There was a tragic beauty about it – someone so golden and young comforting their lover as they passed. Patroclus almost felt bad for spoiling it. Amidst the gawkers and journalists, Odysseus stood in horror beside Achilles’s medical team just a few feet away.

“I need a knife,” Patroclus announced, squeezing Achilles’s hand before dropping it back beside his body. “Now.”

HeroTracker buzzed:

_Achilles falls in Heracles Gardens._

* * *

Professor Chiron, the ‘Ethics in Heroing’ teacher at Sky High, was an anomaly. Six-foot-eight and super-strong, he had retired from the superhero schtick in his thirties, and gone into a life of academia. At eighteen, Patroclus couldn’t help but think he looked a little like The Rock in spectacles – this muscle-bound giant who sipped free-trade coffee and lectured passionately in a knit sweater. Chiron was also an anomaly because he seemed to genuinely not dislike the Hero Support kids.

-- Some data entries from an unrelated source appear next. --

Lemma deliver_acks s o env fault t_open t_age t_store τ : rinv s → acks_ok s → acks_ok (rexec (RDeliver o env fault t_open t_age t_store) τ s).
Proof.
  intros I Ha. cbn [rexec]. assert (∀ l evs p ops, (∀ peer id member, EAck peer id member ∈ evs → EReport peer id (Reject 11 ReasonStale false) ∈ evs ∧ member = AckRejected ∧
      ∃ op t, (op, t) ∈ ops ∧ row_key op = (peer, id) ∧ Kind (op_Msg op) ≠ kind_keys ∧ ReceiveMaxAge < Sub t (Created (op_Msg op))) →
    acks_ok (Rx (rx_db s) l p (rx_events s ++ evs) (rx_decided s) τ (rx_opened s ++ ops))) as Hquiet.
  { intros l evs p ops He peer id member [Hin|Hin]%elem_of_app.
    - apply (ack_ok_later s); [by apply Ha|done|..]; cbn; intros e Hin'; apply elem_of_app; by left.
    - destruct (He _ _ _ Hin) as (He' & -> & op & t & Ho & Hl). unfold ack_ok. rewrite bool_decide_eq_true_2 by done. right. cbn.
      split; [apply elem_of_app; by right|]. exists op, t. split; [apply elem_of_app; by right|done]. }
  destruct (open o env t_open) as [op|e].
  2: { rewrite <- (app_nil_r (rx_opened s)). apply (Hquiet (rx_logged s) (EReport (env_From env) (env_ID env) e :: _)). intros peer id member Hin. exfalso.
       apply elem_of_cons in Hin as [?|Hin]; [done|]. destruct (bool_decide _); [by apply list_elem_of_singleton in Hin|by apply elem_of_nil in Hin]. }
  unfold handle_opened, stored_kind. cbv zeta. destruct (bool_decide (Kind (op_Msg op) = kind_ack)).
  { cbn. rewrite !app_nil_r. apply Hquiet. intros ? ? ? Hin. by apply list_elem_of_singleton in Hin. }
  destruct (bool_decide (Kind (op_Msg op) = kind_keys) && negb _).
  { cbn. rewrite !app_nil_r. rewrite <- (app_nil_r (rx_events s)). apply Hquiet. intros ? ? ? Hin. by apply elem_of_nil in Hin. }
  destruct (negb (bool_decide (Kind (op_Msg op) = kind_keys)) && _) eqn:El.
  { cbn. rewrite !app_nil_r. apply Hquiet. intros peer id member [Hin|Hin]%elem_of_cons; [done|]. apply list_elem_of_singleton in Hin as [= -> -> ->].
    split_and!; [by left|done|]. exists op, t_age. apply andb_true_iff in El as [Hk%negb_true_iff Hl]. bprop. split_and!; [by left|done|done|done]. }
  clear El. cbn [negb andb]. pose proof (store_cases fault t_store op (rx_db s)) as Hst.
  destruct (store kinds fault t_store op (rx_db s)) as [r db']. cbn [fst snd] in Hst. destruct r as [res|p].
  - destruct (settle kinds op res (rx_logged s)) as [l' evs] eqn:Es. cbn [h_db h_logged h_events h_bad].
    apply (settled_acks_ok s _ op res _ l' evs Es Ha); cbn [rx_decided rx_events]; [intros d Hd; apply elem_of_app; by left|done|intros d Hd; apply elem_of_app; by left|].
    intros r ->. inversion Hst as [|r0 Hf E1 E2|Hi E1 E2| |l x Hf Hx Hl E1 E2]; subst; cbn [store_verdict].
    + apply (result_ok_later s); [by apply row_result_ok|]. cbn. intros d Hd. apply elem_of_app. by left.
    + apply in_inbox_spec in Hi as (ib & Hib & Ef & Ei). destruct (ri_inbox _ I ib Hib) as (op' & v & Hin & Hk & ->). rewrite Ef, Ei in Hk.
      exists op', VApplied. cbn. split; [apply elem_of_app; by left|]. split; [done|]. split; [by intros []|done].
    + exists op, (new_verdict op). cbn. split; [apply elem_of_app; right; by left|]. split; [done|]. split; [by intros []|]. unfold new_verdict. by destruct (bool_decide _).
  - cbn [h_db h_logged h_events h_bad store_verdict fst]. inversion Hst; subst. rewrite !app_nil_r. rewrite <- (app_nil_r (rx_events s)). apply Hquiet.
    intros ? ? ? Hin. by apply elem_of_nil in Hin.
Qed.

Lemma storeBad_acks s n fault τ : rinv s → acks_ok s → acks_ok (rexec (RStoreBad n fault) τ s).
Proof.
  intros I Ha. cbn [rexec]. destruct (rx_pending s !! n) as [[p τp]|] eqn:En; [|by apply Ha].
  destruct (ri_pending _ I p τp) as (_ & Hp2 & _); [by eapply list_elem_of_lookup_2|]. unfold handle_bad.
  destruct (storeBad fault p (rx_db s)) as [res db'] eqn:Eb. destruct (settle kinds (bp_op p) res (rx_logged s)) as [l' evs] eqn:Es. cbn [h_db h_logged h_events fst].
  apply (settled_acks_ok s _ (bp_op p) res _ l' evs Es Ha); cbn [rx_decided rx_events]; [intros d Hd; apply elem_of_app; by left|done|done|].
  intros r ->. unfold storeBad in Eb. cbv zeta in Eb. destruct (fault StageBegin); [done|]. destruct (fault StageBadBody); [done|].
  destruct (find_seen _ _ _) as [row|] eqn:Ef.
  - injection Eb as E1 <-. unfold seenAs in E1. destruct (fault StageReadSeen); [done|]. injection E1 as <-.
    apply (result_ok_later s); [by apply row_result_ok|]. cbn. intros d Hd. apply elem_of_app. by left.
  - destruct (fault StageCommit); [done|]. injection Eb as <- <-. exists (bp_op p), VRefused. split; [|split; [done|]].
    + cbn. apply elem_of_app. right. destruct Hp2 as [-> | ->]; by left.
    + split; [done|]. destruct Hp2 as [-> | ->]; by eexists.
Qed.

Lemma reach_acks s : rreach s → acks_ok s.
Proof.
  induction 1 as [τ|s r τ Hs IH Hτ Hok].
  - intros ? ? ? Hin. by apply elem_of_nil in Hin.
  - pose proof (reach_inv _ Hs) as I. destruct r; [by apply deliver_acks|by apply storeBad_acks|..]; cbn [rexec]; exact IH.
Qed.

(** C8: refinement. Whatever is delivered, replayed, interleaved, pruned or
    fails, as long as the clocks are in the bounds of [rop_ok] (a sender's at
    most a day ahead of the true time, the local one at most a day behind it,
    a refused body recorded within an hour of its delivery; the local clock
    may run ahead and be set back): each mail (sender, id and signed time) is
    decided at most once, and the application's tables are the result of
    running Apply once for each mail decided as applied, in the order of the
    decisions. Nothing else changes them. Outside those bounds a signed time
    can move the prune past a mail that is still accepted. *)
Theorem mail_applied_once s : rreach s →
  NoDup (map (λ d, mail_key d.1) (rx_decided s)) ∧ app_tables (rx_db s) = fold_left apply_effect (rx_decided s) x0.
Proof. intros Hs. pose proof (reach_inv _ Hs) as I. by destruct I. Qed.
Lemma note_ids (peer id : bytes) ids : ValidID id = true → ids = [] ∨ ids_ok ids →
  (length ids <? maxPending)%nat && negb (bool_decide (id ∈ ids)) = true → ids ++ [id] ≠ [] ∧ ids_ok (ids ++ [id]).
Proof.
  intros Hid Hids [Hlt%Nat.ltb_lt Hc]%andb_true_iff. bprop. split; [by destruct ids|]. assert (ids_ok ids) as (H1 & H2 & H3) by (destruct Hids as [->|?]; [split_and!; [constructor|cbn; lia|constructor]|done]).
  split_and!; [|rewrite length_app; cbn [length]; lia|apply Forall_app; split; [done|by constructor]].
  apply NoDup_app. split; [done|]. split; [|apply NoDup_singleton]. intros x Hx ->%list_elem_of_singleton. done.
Qed.
Lemma km_exec_inv s op : km_inv s → km_ok op s → km_inv (km_exec op s).
Proof.
  intros I Hok. destruct op as [peer id sent now|n sent now]; cbn [km_exec km_ok] in *.
  - destruct Hok as [Hnow Hprompt]. unfold Note. destruct (ValidID id) eqn:Eid; cbn [negb].
    2: { destruct I; split; cbn; try done; [lia|]. intros p t Hlt. destruct (km_latest0 _ _ Hlt). split; [lia|done]. }
    pose proof (km_time _ I) as H0. set (pending := if _ && _ then _ else _).
    assert (∀ p ids, pending !! p = Some ids → ids ≠ [] ∧ ids_ok ids ∧ (p = peer ∨ p ∈ map fst (k_timers s))) as Hp.
    { unfold pending. intros p ids. destruct (_ && _) eqn:Ec.
      - rewrite lookup_insert_Some. intros [[<- <-]|[_ Hl]].
        + destruct (note_ids peer id (default [] (km_pending (k_miss s) !! peer)) Eid) as [? ?]; [|done|split_and!; [done|done|by left]].
          destruct (km_pending (k_miss s) !! peer) eqn:El; [right; by apply (km_ids _ I _ _ El)|by left].
        + destruct (km_ids _ I _ _ Hl) as (? & ? & ?). split_and!; [done|done|by right].
      - intros Hl. destruct (km_ids _ I _ _ Hl) as (? & ? & ?). split_and!; [done|done|by right]. }
    destruct (km_last (k_miss s) !! peer) as [t|] eqn:El.
    + destruct (km_latest _ I _ _ El) as [Ht _]. rewrite (Sub_exact now t) by lia. destruct (0 <? KeyMissWindow - (now - t)) eqn:Ew; bprop.
      * destruct (bool_decide (peer ∈ km_waiting (k_miss s))) eqn:Ewait; bprop.
        -- destruct I; split; cbn; try done; [lia| |].
           ++ intros p ids Hpi. destruct (Hp _ _ Hpi) as (? & ? & [->|?]); split_and!; try done. by apply km_wait0.
           ++ intros p u Hlt. destruct (km_latest0 _ _ Hlt). split; [lia|done].
        -- assert (peer ∉ map fst (k_timers s)) as Hnot.
           { intros Hin. apply list_elem_of_fmap in Hin as ([p due] & -> & Hin). by destruct (km_timer _ I _ _ Hin). }
           destruct I; split; cbn; try done; [lia| | | | |].
           ++ intros p ids Hpi. rewrite map_app, elem_of_app. destruct (Hp _ _ Hpi) as (? & ? & [->|?]); split_and!; try done; [right; by left|by left].
           ++ intros p due [Hin|Hin]%elem_of_app.
              ** destruct (km_timer0 _ _ Hin) as (? & ?). split; [|done]. apply elem_of_union. by right.
              ** apply list_elem_of_singleton in Hin as [= -> ->]. split; [apply elem_of_union; left; by apply elem_of_singleton|]. exists t. split; [done|lia].
           ++ intros p. rewrite map_app, elem_of_app, elem_of_union, elem_of_singleton. intros [->|Hin]; [right; by left|left; by apply km_wait0].
           ++ rewrite map_app. apply NoDup_app. split; [done|]. split; [|apply NoDup_singleton]. intros x Hx ->%list_elem_of_singleton. done.
           ++ intros p u Hlt. destruct (km_latest0 _ _ Hlt). split; [lia|done].
      * apply flush_inv; cbn; try apply I; try done; [lia| | | |].
        -- intros p Hin. right. by apply (km_wait _ I).
        -- intros Hin. apply list_elem_of_fmap in Hin as ([p due] & -> & Hin). pose proof (Hprompt _ _ Hin). destruct (km_timer _ I _ _ Hin) as (_ & u & Hu & ->).
           cbn in *. assert (u = t) by congruence. lia.
        -- intros p u Hlt. destruct (km_latest _ I _ _ Hlt). split; [lia|done].
        -- intros u Hu. assert (u = t) by congruence. lia.
    + apply flush_inv; cbn; try apply I; try done; [lia| | | |].
      * intros p Hin. right. by apply (km_wait _ I).
      * intros Hin. apply list_elem_of_fmap in Hin as ([p due] & -> & Hin). destruct (km_timer _ I _ _ Hin) as (_ & u & Hu & _). cbn in *. congruence.
      * intros p u Hlt. destruct (km_latest _ I _ _ Hlt). split; [lia|done].
      * intros u Hu. congruence.
  - destruct (k_timers s !! n) as [[peer due]|] eqn:En; [|done]. destruct Hok as [Hnow Hdue]. specialize (Hdue _ _ eq_refl). pose proof (km_time _ I).
    apply delete_Permutation in En as Hperm. pose proof (km_once _ I) as Hd. assert (map fst (k_timers s) ≡ₚ peer :: map fst (delete n (k_timers s))) as Hmap by (rewrite Hperm at 1; done). rewrite Hmap in Hd. apply NoDup_cons in Hd as [Hpeer Hd].
    destruct (km_timer _ I peer due) as (_ & t & Hlt & ->); [by eapply list_elem_of_lookup_2|].
    assert (∀ p, p ∈ map fst (k_timers s) → p = peer ∨ p ∈ map fst (delete n (k_timers s))) as Hin by (intros p; rewrite Hmap; by rewrite elem_of_cons).
    apply flush_inv; cbn; try apply I; try done; [lia| | | | |].
    + intros p ids Hpi. destruct (km_ids _ I _ _ Hpi) as (? & ? & ?). split_and!; [done|done|by apply Hin].
    + intros p due Hi. apply (km_timer _ I). rewrite Hperm. by right.
    + intros p Hi. by apply Hin, (km_wait _ I).
    + intros p u Hl. destruct (km_latest _ I _ _ Hl). split; [lia|done].
    + intros u Hu. assert (u = t) by congruence. lia.
Qed.
Lemma km_reach_inv s : km_reach s → km_inv s.
Proof.
  induction 1 as [t Ht|s op _ IH Hok]; [|by apply km_exec_inv].
  split; cbn; try done; [|constructor|].
  - intros p due Hx. by apply elem_of_nil in Hx.
  - intros p u ids Hx. by apply elem_of_nil in Hx.
Qed.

It was not long before graduation – and just weeks before Achilles fell out of the sky – that Chiron took Patroclus aside after class.

“Tactile Healing is not a comprehensive category,” Chiron said in that slow, purposeful way he had of talking.

“I… okay.” Class had finished, and the other students filed out to lunch. Patroclus watched the door as teenagers do – keen to escape even his favourite teacher, though he had nowhere else to be.

“We don’t tend to put Healers through the ringer to assess their powers – there’s all sorts of privacy legislation in place regarding your powers and rights to healing… but I thought it was something for you to consider. Briseis was categorized as a Tactile Healer until two years ago, when she managed to achieve contactless healing.”

Briseis Antony – one of Patroclus’s better friends at Sky High – somehow balanced altruism and ruthless ambition. She charged for her healing what she thought people could pay ( _Wouldn’t touch Pelides for less than $1000. But you call me if you need me)_ and donated the money to good causes. She could heal people instantly by hovering her hands an inch from their skin, and the previous year, she got the hang of animals. She was bright and beautiful and as good as a person could be, Patroclus thought.

“I’m not Briseis.”

“No,” Chiron said kindly. “You’re you. I thought I would be remiss not to have this conversation with you.”

“I mean, thanks –”

“I’m not done.” Chiron took a breath and glanced up at the clock. “Have you heard of Blood Healers?”

“There’s something about them in the textbook,” Patroclus managed. There was a peculiar gravity about the situation, as if this was a turning point. As if, Patroclus later reflected, this was his, ‘Yer a wizard, Harry’ moment.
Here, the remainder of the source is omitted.